Your job with the data below is to output exactly the lines from the one holding "greetingTimeout : N;" down to the one holding "(Throw e, []).", both included, and no others.

LISTED RECORDS START

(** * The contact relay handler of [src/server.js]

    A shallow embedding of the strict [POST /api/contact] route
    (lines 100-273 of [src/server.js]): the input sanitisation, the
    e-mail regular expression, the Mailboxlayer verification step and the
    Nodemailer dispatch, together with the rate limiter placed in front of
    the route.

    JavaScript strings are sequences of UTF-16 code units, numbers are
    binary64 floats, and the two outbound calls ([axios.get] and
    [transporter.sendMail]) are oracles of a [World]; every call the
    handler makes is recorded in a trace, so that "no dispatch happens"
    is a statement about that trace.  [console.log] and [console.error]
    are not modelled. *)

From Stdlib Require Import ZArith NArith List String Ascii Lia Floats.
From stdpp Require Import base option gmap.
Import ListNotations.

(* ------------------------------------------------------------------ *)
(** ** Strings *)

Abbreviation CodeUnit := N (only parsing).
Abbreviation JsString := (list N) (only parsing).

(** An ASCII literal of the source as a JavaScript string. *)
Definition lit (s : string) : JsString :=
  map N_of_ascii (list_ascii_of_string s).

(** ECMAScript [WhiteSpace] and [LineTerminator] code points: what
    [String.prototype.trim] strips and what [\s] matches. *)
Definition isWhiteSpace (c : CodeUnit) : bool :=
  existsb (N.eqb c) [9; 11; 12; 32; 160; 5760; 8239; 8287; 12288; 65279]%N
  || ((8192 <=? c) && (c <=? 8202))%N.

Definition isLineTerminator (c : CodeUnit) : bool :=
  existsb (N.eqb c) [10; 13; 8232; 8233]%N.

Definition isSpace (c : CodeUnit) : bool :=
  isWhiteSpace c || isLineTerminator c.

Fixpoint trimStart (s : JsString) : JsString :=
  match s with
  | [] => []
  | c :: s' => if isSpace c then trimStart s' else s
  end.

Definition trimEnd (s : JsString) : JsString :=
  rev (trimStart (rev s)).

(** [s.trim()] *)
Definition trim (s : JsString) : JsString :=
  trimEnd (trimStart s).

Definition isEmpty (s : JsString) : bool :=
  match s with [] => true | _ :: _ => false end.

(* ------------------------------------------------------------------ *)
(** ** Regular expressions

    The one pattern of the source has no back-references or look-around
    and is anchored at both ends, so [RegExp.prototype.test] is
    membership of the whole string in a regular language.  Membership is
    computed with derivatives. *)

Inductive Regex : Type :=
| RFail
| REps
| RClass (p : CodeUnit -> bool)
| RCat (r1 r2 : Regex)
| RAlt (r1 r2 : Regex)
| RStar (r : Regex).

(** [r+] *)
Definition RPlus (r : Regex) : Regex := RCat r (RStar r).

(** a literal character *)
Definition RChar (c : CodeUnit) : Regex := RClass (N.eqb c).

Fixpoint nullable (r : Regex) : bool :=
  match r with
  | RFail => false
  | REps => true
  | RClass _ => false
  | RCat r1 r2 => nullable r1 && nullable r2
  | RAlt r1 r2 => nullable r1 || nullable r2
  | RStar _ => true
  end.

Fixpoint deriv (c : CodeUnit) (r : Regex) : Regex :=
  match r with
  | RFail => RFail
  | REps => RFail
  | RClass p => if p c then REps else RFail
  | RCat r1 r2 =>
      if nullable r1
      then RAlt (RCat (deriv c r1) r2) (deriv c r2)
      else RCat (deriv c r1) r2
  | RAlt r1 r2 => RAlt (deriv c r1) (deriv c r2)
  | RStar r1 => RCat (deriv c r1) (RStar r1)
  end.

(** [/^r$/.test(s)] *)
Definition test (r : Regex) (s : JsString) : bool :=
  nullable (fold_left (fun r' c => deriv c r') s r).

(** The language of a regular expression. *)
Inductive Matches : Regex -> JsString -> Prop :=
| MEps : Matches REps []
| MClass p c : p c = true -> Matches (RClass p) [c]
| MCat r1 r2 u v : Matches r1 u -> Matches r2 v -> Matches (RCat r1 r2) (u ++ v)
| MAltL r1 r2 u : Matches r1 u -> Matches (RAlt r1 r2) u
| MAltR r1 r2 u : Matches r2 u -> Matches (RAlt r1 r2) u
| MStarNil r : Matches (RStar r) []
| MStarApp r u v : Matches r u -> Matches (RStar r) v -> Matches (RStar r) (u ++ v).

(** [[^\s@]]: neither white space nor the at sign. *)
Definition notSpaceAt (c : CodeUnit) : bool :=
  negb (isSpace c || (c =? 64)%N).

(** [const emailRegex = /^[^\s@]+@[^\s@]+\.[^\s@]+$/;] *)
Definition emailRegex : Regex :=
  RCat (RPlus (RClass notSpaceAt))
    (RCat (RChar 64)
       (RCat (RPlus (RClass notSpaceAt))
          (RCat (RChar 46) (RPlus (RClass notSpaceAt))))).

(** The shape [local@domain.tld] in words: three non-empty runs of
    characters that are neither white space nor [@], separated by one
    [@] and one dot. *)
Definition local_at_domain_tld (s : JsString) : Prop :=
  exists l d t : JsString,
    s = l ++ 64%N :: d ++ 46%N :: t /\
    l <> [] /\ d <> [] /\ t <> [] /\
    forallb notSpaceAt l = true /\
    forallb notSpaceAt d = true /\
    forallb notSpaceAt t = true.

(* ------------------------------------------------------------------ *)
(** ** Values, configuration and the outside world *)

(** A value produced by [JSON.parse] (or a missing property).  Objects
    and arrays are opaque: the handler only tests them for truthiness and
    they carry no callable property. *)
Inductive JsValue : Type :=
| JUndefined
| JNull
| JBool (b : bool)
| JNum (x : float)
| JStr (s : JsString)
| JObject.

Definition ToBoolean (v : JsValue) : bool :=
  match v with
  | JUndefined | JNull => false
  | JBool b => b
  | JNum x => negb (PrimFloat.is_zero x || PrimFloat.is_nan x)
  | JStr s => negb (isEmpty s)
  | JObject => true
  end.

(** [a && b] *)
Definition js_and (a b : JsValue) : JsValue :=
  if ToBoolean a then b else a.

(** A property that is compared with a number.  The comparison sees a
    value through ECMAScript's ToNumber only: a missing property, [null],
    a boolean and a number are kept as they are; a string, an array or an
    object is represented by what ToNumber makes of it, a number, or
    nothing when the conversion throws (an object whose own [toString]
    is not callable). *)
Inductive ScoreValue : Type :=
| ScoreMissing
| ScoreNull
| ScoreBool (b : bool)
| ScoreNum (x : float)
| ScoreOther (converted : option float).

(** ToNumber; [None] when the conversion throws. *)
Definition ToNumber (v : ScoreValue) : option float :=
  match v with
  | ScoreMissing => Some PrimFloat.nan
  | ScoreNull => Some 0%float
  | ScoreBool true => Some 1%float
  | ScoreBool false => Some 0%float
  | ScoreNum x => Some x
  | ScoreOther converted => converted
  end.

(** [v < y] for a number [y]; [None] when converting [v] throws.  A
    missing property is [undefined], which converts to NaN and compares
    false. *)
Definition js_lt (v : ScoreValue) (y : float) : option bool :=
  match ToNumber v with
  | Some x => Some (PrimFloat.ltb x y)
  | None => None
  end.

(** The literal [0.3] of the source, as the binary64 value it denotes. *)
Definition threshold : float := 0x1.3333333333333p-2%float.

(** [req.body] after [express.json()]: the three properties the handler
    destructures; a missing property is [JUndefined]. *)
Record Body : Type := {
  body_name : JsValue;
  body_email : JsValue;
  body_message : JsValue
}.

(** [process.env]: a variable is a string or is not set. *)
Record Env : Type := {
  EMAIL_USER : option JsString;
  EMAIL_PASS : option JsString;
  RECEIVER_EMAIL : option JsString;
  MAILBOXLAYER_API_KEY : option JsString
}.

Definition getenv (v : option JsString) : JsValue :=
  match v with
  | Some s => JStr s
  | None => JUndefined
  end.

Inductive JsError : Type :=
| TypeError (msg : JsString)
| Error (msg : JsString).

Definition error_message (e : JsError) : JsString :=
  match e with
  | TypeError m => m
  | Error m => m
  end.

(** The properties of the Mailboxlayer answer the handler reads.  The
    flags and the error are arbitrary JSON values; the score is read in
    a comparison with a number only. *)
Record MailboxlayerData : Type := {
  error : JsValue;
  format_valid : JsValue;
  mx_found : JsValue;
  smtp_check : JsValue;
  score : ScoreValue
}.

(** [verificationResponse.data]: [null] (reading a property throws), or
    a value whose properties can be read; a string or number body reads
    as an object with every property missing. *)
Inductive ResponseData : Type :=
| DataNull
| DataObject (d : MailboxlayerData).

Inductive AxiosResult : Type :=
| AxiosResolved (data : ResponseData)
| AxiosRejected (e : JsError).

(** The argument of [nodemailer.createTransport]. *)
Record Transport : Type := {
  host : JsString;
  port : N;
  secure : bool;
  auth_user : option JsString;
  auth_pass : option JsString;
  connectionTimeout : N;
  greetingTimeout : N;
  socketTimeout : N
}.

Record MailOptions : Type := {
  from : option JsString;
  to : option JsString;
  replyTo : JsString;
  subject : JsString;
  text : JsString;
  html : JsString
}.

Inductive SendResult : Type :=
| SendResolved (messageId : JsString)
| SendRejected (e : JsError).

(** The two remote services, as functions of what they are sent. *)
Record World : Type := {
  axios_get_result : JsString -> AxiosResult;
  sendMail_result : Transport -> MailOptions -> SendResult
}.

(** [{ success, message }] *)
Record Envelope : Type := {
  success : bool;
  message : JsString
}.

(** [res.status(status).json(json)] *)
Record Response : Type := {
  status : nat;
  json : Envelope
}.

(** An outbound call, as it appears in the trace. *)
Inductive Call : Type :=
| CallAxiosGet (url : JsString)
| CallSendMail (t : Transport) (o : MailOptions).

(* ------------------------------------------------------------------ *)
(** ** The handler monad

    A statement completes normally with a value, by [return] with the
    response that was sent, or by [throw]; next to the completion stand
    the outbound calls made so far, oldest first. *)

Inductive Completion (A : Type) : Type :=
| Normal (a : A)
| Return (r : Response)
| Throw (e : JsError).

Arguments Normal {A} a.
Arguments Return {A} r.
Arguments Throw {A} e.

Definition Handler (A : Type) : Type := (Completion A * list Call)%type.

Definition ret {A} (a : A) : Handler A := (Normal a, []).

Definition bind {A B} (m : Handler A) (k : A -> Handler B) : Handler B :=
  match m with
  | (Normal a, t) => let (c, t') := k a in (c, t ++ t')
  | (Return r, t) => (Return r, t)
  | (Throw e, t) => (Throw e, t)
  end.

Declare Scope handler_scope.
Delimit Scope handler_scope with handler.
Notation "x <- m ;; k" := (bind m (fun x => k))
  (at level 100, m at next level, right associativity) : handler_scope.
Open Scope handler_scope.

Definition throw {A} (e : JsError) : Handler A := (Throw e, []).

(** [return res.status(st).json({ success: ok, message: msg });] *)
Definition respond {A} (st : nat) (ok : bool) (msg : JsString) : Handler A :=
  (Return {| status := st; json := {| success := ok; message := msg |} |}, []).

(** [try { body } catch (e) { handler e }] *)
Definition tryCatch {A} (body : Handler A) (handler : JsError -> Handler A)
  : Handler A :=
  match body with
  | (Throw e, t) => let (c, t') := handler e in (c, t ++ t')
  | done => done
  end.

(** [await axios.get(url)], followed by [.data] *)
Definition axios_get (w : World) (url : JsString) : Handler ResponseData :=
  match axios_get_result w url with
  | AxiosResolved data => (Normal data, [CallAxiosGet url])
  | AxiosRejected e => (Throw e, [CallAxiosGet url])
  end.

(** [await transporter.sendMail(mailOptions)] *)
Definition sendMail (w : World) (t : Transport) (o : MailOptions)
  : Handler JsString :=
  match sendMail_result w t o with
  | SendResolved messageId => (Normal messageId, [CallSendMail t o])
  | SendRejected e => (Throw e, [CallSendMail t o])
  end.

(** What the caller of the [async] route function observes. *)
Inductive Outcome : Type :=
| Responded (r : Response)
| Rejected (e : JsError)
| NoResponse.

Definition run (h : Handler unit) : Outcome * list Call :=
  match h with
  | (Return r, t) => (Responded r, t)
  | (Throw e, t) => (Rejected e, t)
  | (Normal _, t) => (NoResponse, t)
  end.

LISTED RECORDS END

EXERCISE SOLUTION
  greetingTimeout : N;
  socketTimeout : N
}.

Record MailOptions : Type := {
  from : option JsString;
  to : option JsString;
  replyTo : JsString;
  subject : JsString;
  text : JsString;
  html : JsString
}.

Inductive SendResult : Type :=
| SendResolved (messageId : JsString)
| SendRejected (e : JsError).

(** The two remote services, as functions of what they are sent. *)
Record World : Type := {
  axios_get_result : JsString -> AxiosResult;
  sendMail_result : Transport -> MailOptions -> SendResult
}.

(** [{ success, message }] *)
Record Envelope : Type := {
  success : bool;
  message : JsString
}.

(** [res.status(status).json(json)] *)
Record Response : Type := {
  status : nat;
  json : Envelope
}.

(** An outbound call, as it appears in the trace. *)
Inductive Call : Type :=
| CallAxiosGet (url : JsString)
| CallSendMail (t : Transport) (o : MailOptions).

(* ------------------------------------------------------------------ *)
(** ** The handler monad

    A statement completes normally with a value, by [return] with the
    response that was sent, or by [throw]; next to the completion stand
    the outbound calls made so far, oldest first. *)

Inductive Completion (A : Type) : Type :=
| Normal (a : A)
| Return (r : Response)
| Throw (e : JsError).

Arguments Normal {A} a.
Arguments Return {A} r.
Arguments Throw {A} e.

Definition Handler (A : Type) : Type := (Completion A * list Call)%type.

Definition ret {A} (a : A) : Handler A := (Normal a, []).

Definition bind {A B} (m : Handler A) (k : A -> Handler B) : Handler B :=
  match m with
  | (Normal a, t) => let (c, t') := k a in (c, t ++ t')
  | (Return r, t) => (Return r, t)
  | (Throw e, t) => (Throw e, t)
  end.

Declare Scope handler_scope.
Delimit Scope handler_scope with handler.
Notation "x <- m ;; k" := (bind m (fun x => k))
  (at level 100, m at next level, right associativity) : handler_scope.
Open Scope handler_scope.

Definition throw {A} (e : JsError) : Handler A := (Throw e, []).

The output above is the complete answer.